Analgesic and anti-inflammatory bioactivities of eburicoic acid and dehydroeburicoic acid isolated from Antrodia camphorata on the inflammatory mediator expression in mice.

Eburicoic acid (TR1) and dehydroeburicoic acid (TR2), an active ingredient from Antrodia camphorata (AC) solid-state culture, were evaluated for analgesic and anti-inflammatory effects. Treatment with TR1 and TR2 significantly inhibited a number of acetic acid-induced writhing responses and formalin-induced pain in the late phase.

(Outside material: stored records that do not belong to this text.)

(** * Weather-app: the forecast component, embedded and verified

    Shallow embedding of [src/WeatherComponent.jsx]: the region registry, the
    endpoint builder, the fetcher, the two field normalisers, the two
    extraction functions and the state transitions of the component.

    The payload is whatever [response.json()] produced, so it is modelled as
    an arbitrary JSON value (plus [undefined], which property reads
    produce).  Property reads, optional chaining, truthiness, string
    conversion and the [TypeError]s of reads on [null]/[undefined] follow
    ECMAScript.  JavaScript strings are sequences of UTF-16 code units.
    A JSON number is modelled by its exact value, a rational, or an
    infinity.  What the engine decides and the component cannot observe
    otherwise (the offsets of the local time zone, the parsing of date
    strings outside the ISO format, the numeric reading of a string, the
    digits of a number that is not a small integer) is collected in the
    class [Host].  [console.error] only writes diagnostics and is not
    modelled. *)

From Stdlib Require Import ZArith NArith QArith List String Ascii Bool Lia
  DecimalString.
Import ListNotations.

Local Open Scope Z_scope.

(** ** JavaScript strings *)

Module JsString.

(** A string is a list of UTF-16 code units. *)
Definition code_unit := N.
Definition jsstring := list code_unit.

(** Decoding of the UTF-8 bytes of a literal of this file into code
    points: [need] continuation bytes are still expected, [acc] holds the
    bits read so far. *)
Fixpoint decode_utf8 (need : nat) (acc : N) (bs : list N) : list N :=
  match bs with
  | [] => []
  | b :: bs' =>
      match need with
      | O =>
          if (b <? 128)%N then b :: decode_utf8 0 0%N bs'
          else if (b <? 224)%N then decode_utf8 1 (b - 192)%N bs'
          else if (b <? 240)%N then decode_utf8 2 (b - 224)%N bs'
          else decode_utf8 3 (b - 240)%N bs'
      | S O => (acc * 64 + (b - 128))%N :: decode_utf8 0 0%N bs'
      | S k => decode_utf8 k (acc * 64 + (b - 128))%N bs'
      end
  end.

(** A code point as one code unit, or as a surrogate pair. *)
Definition utf16_units (cp : N) : list code_unit :=
  if (cp <? 65536)%N then [cp]
  else [(55296 + (cp - 65536) / 1024)%N; (56320 + (cp - 65536) mod 1024)%N].

(** The JavaScript string a literal denotes. *)
Definition js (s : string) : jsstring :=
  flat_map utf16_units
    (decode_utf8 0 0%N (map N_of_ascii (list_ascii_of_string s))).

Definition unit_of (a : ascii) : code_unit := N_of_ascii a.

Fixpoint eqb (s t : jsstring) : bool :=
  match s, t with
  | [], [] => true
  | c :: s', d :: t' => (c =? d)%N && eqb s' t'
  | _, _ => false
  end.

Definition is_empty (s : jsstring) : bool :=
  match s with [] => true | _ => false end.

(** [prefix p s]: [s] starts with [p]. *)
Fixpoint prefix (p s : jsstring) : bool :=
  match p, s with
  | [], _ => true
  | c :: p', d :: s' => (c =? d)%N && prefix p' s'
  | _ :: _, [] => false
  end.

(** [String.prototype.includes]: [sub] occurs in [s] as a substring. *)
Fixpoint includes (s sub : jsstring) : bool :=
  prefix sub s ||
  match s with
  | [] => false
  | _ :: s' => includes s' sub
  end.

(** [String.prototype.split] with a separator of one code unit: the
    pieces between the occurrences of [sep], never an empty list. *)
Fixpoint split (sep : code_unit) (s : jsstring) : list jsstring :=
  match s with
  | [] => [[]]
  | c :: s' =>
      if (c =? sep)%N then [] :: split sep s'
      else
        match split sep s' with
        | [] => [[c]]
        | piece :: rest => (c :: piece) :: rest
        end
  end.

(** Decimal notation of an integer: how an integer of magnitude up to
    2^53 prints. *)
Definition decimal (z : Z) : jsstring :=
  map N_of_ascii (list_ascii_of_string (NilZero.string_of_int (Z.to_int z))).

End JsString.

Export JsString.

Arguments js : simpl never.


(** ** Numbers

    The parser turns a number literal into the nearest double, or into an
    infinity when the literal is too large ([1e999]).  A number is modelled
    by the exact value of that double.  [-0] is modelled by [0]: they print
    alike, both are falsy and equal to [0], and the component has no other
    use of them. *)

Inductive number : Type :=
| Finite (q : Q)
| Infinite (negative : bool).

Definition of_int (n : Z) : number := Finite (inject_Z n).

Definition is_zero (x : number) : bool :=
  match x with
  | Finite q => Qnum q =? 0
  | Infinite _ => false
  end.

(** [x < 1] *)
Definition below_1 (x : number) : bool :=
  match x with
  | Finite q => Qnum q <? Zpos (Qden q)
  | Infinite negative => negative
  end.

(** The integer [x] is, when it is one of magnitude up to 2^53: these
    print as their decimal notation. *)
Definition safe_integer (x : number) : option Z :=
  match x with
  | Finite q =>
      let n := Qnum q / Zpos (Qden q) in
      if (Qnum q mod Zpos (Qden q) =? 0) && (Z.abs n <=? 2 ^ 53)
      then Some n else None
  | Infinite _ => None
  end.

(** ToIntegerOrInfinity: the fraction is dropped. *)
Definition truncate (q : Q) : Z := Z.quot (Qnum q) (Zpos (Qden q)).

Definition negate (x : number) : number :=
  match x with
  | Finite q => Finite (Qopp q)
  | Infinite negative => Infinite (negb negative)
  end.

Definition pow2 (e : Z) : Q :=
  if 0 <=? e then inject_Z (2 ^ e) else 1 # Z.to_pos (2 ^ (- e)).

Definition pow10 (e : Z) : Q :=
  if 0 <=? e then inject_Z (10 ^ e) else 1 # Z.to_pos (10 ^ (- e)).

(** The nearest integer, the even one of two that are equally near. *)
Definition round_half_even (q : Q) : Z :=
  let n := Qnum q in
  let d := Zpos (Qden q) in
  let f := n / d in
  let r2 := 2 * (n - f * d) in
  if r2 <? d then f
  else if d <? r2 then f + 1
  else if Z.even f then f else f + 1.

(** The exponent [e] with [2^e <= q < 2^(e+1)], for a positive [q]. *)
Definition floor_log2 (q : Q) : Z :=
  let e := Z.log2 (Qnum q) - Z.log2 (Zpos (Qden q)) in
  if Qle_bool (pow2 e) q then e else e - 1.

(** The double nearest to a real number (53 bits, exponents from -1022,
    ties to even, overflow to an infinity): what a literal denotes. *)
Definition nearest_double (q : Q) : number :=
  if Qnum q =? 0 then Finite 0
  else
    let a := if Qnum q <? 0 then Qopp q else q in
    let e := Z.max (floor_log2 a) (- 1022) in
    let ulp := pow2 (e - 52) in
    let r := Qred (inject_Z (round_half_even (a / ulp)) * ulp) in
    if Qle_bool (pow2 1024) r then Infinite (Qnum q <? 0)
    else Finite (if Qnum q <? 0 then Qopp r else r).

(** *** Number::toString

    The digits of a positive number: the shortest decimal [s * 10^(n-k)]
    of [k] digits that reads back as the same double, written without an
    exponent when [n] is between -5 and 21. *)

(** The [n] with [10^(n-1) <= q < 10^n], for a positive [q]. *)
Definition decimal_exponent (q : Q) : Z :=
  let n0 := floor_log2 q * 30103 / 100000 in
  if Qle_bool (pow10 (n0 + 1)) q then n0 + 2
  else if Qle_bool (pow10 n0) q then n0 + 1
  else if Qle_bool (pow10 (n0 - 1)) q then n0
  else n0 - 1.

Fixpoint shortest (fuel : nat) (k : Z) (x : Q) (n : Z) : Z * Z :=
  let s := round_half_even (x * pow10 (k - n)) in
  match fuel with
  | O => (s, k)
  | S fuel' =>
      match nearest_double (inject_Z s * pow10 (n - k)) with
      | Finite y => if Qeq_bool y x then (s, k) else shortest fuel' (k + 1) x n
      | Infinite _ => shortest fuel' (k + 1) x n
      end
  end.

Definition zeros (n : Z) : jsstring := repeat (unit_of "0") (Z.to_nat n).

Definition positive_digits (x : Q) : jsstring :=
  let n0 := decimal_exponent x in
  let '(s0, k) := shortest 16 1 x n0 in
  let '(s, n) := if s0 =? 10 ^ k then (10 ^ (k - 1), n0 + 1) else (s0, n0) in
  let ds := decimal s in
  if (k <=? n) && (n <=? 21) then ds ++ zeros (n - k)
  else if (0 <? n) && (n <=? 21) then
    firstn (Z.to_nat n) ds ++ js "." ++ skipn (Z.to_nat n) ds
  else if (- 6 <? n) && (n <=? 0) then js "0." ++ zeros (- n) ++ ds
  else
    let e := n - 1 in
    let mantissa :=
      if k =? 1 then ds else firstn 1 ds ++ js "." ++ skipn 1 ds in
    mantissa ++ js (if e <? 0 then "e-" else "e+") ++ decimal (Z.abs e).

Definition shortest_digits (q : Q) : jsstring :=
  if Qnum q =? 0 then js "0"
  else if Qnum q <? 0 then js "-" ++ positive_digits (Qopp q)
  else positive_digits q.

(** *** StringToNumber

    White space is trimmed; the empty string is [0]; then a decimal
    literal with an optional sign, fraction and exponent, [Infinity], or an
    unsigned literal in base 16, 8 or 2.  [None] is [NaN]. *)

Definition digit (c : code_unit) : option Z :=
  if (48 <=? c)%N && (c <=? 57)%N then Some (Z.of_N c - 48) else None.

In the anti-inflammatory test, TR1 and TR2 decreased paw edema at the fourth and fifth hour after λ-carrageenan (Carr) administration and increased the activities of catalase (CAT), superoxide dismutase (SOD), and glutathione peroxidase (GPx) in the paw edema tissue. We also demonstrated that TR1 and TR2 significantly attenuated the malondialdehyde (MDA), nitric oxide (NO), tumor necrosis factor (TNF-α), and interleukin-1β (IL-1β) levels in either edema paw or serum at the fifth hour after Carr injection. Western blotting revealed that TR1 and TR2 decreased Carr-induced inducible nitric oxide synthase (iNOS) and cycloxyclase (COX-2) expressions at the fifth hour in paw edema. Treatment with TR1 and TR2 also diminished neutrophil infiltration into the paw edema at the fifth hour. The present study suggests that the anti-inflammatory mechanisms of TR1 and TR2 might be related to the decrease of inflammatory cytokines and an increase of antioxidant enzyme activity.